Юрий Никитин - Стоунхендж
Калика спросил Яру:
— Эта Моряна Путятична не в этих краях охотилась?
Яра ответила неприязненно:
— С ума сдвинулся, отшельник. Пустили бы ту бабищу! Там земли князя тьмутараканского.
— Грубые люди, — посетовал Олег. — Поохотиться — разве дичи убудет?
— Дичи не жаль, а лазутчиков да разведчиков здесь не жалуют.
— Их нигде не жалуют, — пробормотал Олег. — А зря... Как бы еще узнавали, где что деется?
В затерянной среди дремучего леса избушке трое мужчин сидели у очага. Смотрели не в пляшущие языки пламени, как часто сидят подле огня мужчины, а в огромное блюдо, что лежало на полу. Расписные цветы по ободу, диковинные птицы — рисунок прост, трое собравшихся лишь одаривали пренебрежительным взглядом, видали работы мастеров, не простого люда, — а вот странная матовая поверхность заставляла морщины на лбу взбираться одна на другую.
Простой мужик сделал! И в то же время уже не простой.
Как же просыпается в человеке эта искра, о которой упорно говорил Великий Изгой, эта капля огненной крови их древнего бога Рода? Творитель один, а тот, кто в состоянии придумать что-то еще, по словам Изгоя, становится вровень с самим Родом, богом богов, творцом всего сущего, и его по-праву называют со-творителем. Самая опасная ересь, ибо человек — всего лишь раб, это надо вдалбливать в мозги и души.
— Ладно, — сказал наконец Старший, — мы сами творцы целого мира. Цивилизацию творим, целые народы из грязи да дикости тащим! А что где-то в глуши придумало нечто новое по мелочи...
— Да, но как придумано, — вздохнул другой. — Просто. Наши умельцы, если бы такое и удалось им, то это была бы целая гора из дорогих зеркал, старой бронзы, золота и редких камней.
Третий покачал головой.
— А как отдал? За ковш хмельного вина. Упьется и сгинет, как пес подзаборный. Что за народ, что за народ... Русичи, говоришь?
Старший потемнел. Он был молодым послушником, когда на Совете решалось: быть или не быть новому народу. Тогда они проиграли, из Тайной Семерки кто-то вовсе погиб, такие ходили слухи. Новый народ теперь топчет землю, строит города, но еще больше пьет, дерется, спит да чешется, а ежели и сотворит что невиданное, то тут же и загубит так гадко, что и придумать трудно.
— Показывай, — сказал он резко. — Как работает?
Второй достал из сумки крупное красное яблоко, поднес ко рту, затем, словно опомнившись, с озорной усмешкой положил на блюдо.
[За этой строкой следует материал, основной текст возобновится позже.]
(* ===== verification/StoreInv.v ===== *)
(** * The invariant of the cluster store

    Every configuration has a running cluster with exactly its endpoints, every
    running cluster belongs to a configuration, and a cluster that was replaced
    or removed runs no health check any more.  Every operation of the store
    keeps this. *)

From S2P Require Import Prelude GoStrings Sha256 Endpoint Snapshot Health Cluster ClusterStore.

Section inv.
Context {CH : Type} (InitMap : string → option (ConsistentHash → list Endpoint → CH))
  (Hhosts : factories_read_hosts InitMap).
Context {P : gset nat}.
Implicit Types (w : World CH) (s : ClusterStore) (c : ClusterConfig) (e : Endpoint) (p : nat)
  (rt : Cluster CH) (es : list (option Endpoint)).

(** A runtime runs a configuration of the store. *)
Record runs c rt : Prop := {
  runs_config : config rt = c;
  runs_id : configID rt = ConfigID c;
  runs_ok : cluster_ok InitMap rt;
  runs_accept : acceptHealthEvents rt = true;
  runs_assembled : assembled (Endpoints c);
  runs_nonzero : ConfigID c ≠ 0%Z;
  runs_checks : HealthCheck rt = None ↔ has_checks c = false;
}.

Definition idle rt : Prop := ∀ k, HealthCheck rt = Some k → k = ∅.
Яблоко покатилось, стукнулось, должно бы замереть, но покатилось по кругу, за ним оставался бледный размытый след. Мелькнуло красные искры, вроде бы что-то пробежало...
Двое всматривались пристально, сдвинули головы, пытаясь рассмотреть в дымной быстро исчезающей дорожке изображение, третий наблюдал с озорной усмешкой. Когда двое старших уже утомились, легонько толкнул яблоко. Оно пошло поперек, оставляя все ту же дорожку. Несколько раз пробежало по блюду, заполнило серебристым туманом. В глубине начало проступать четкое изображение.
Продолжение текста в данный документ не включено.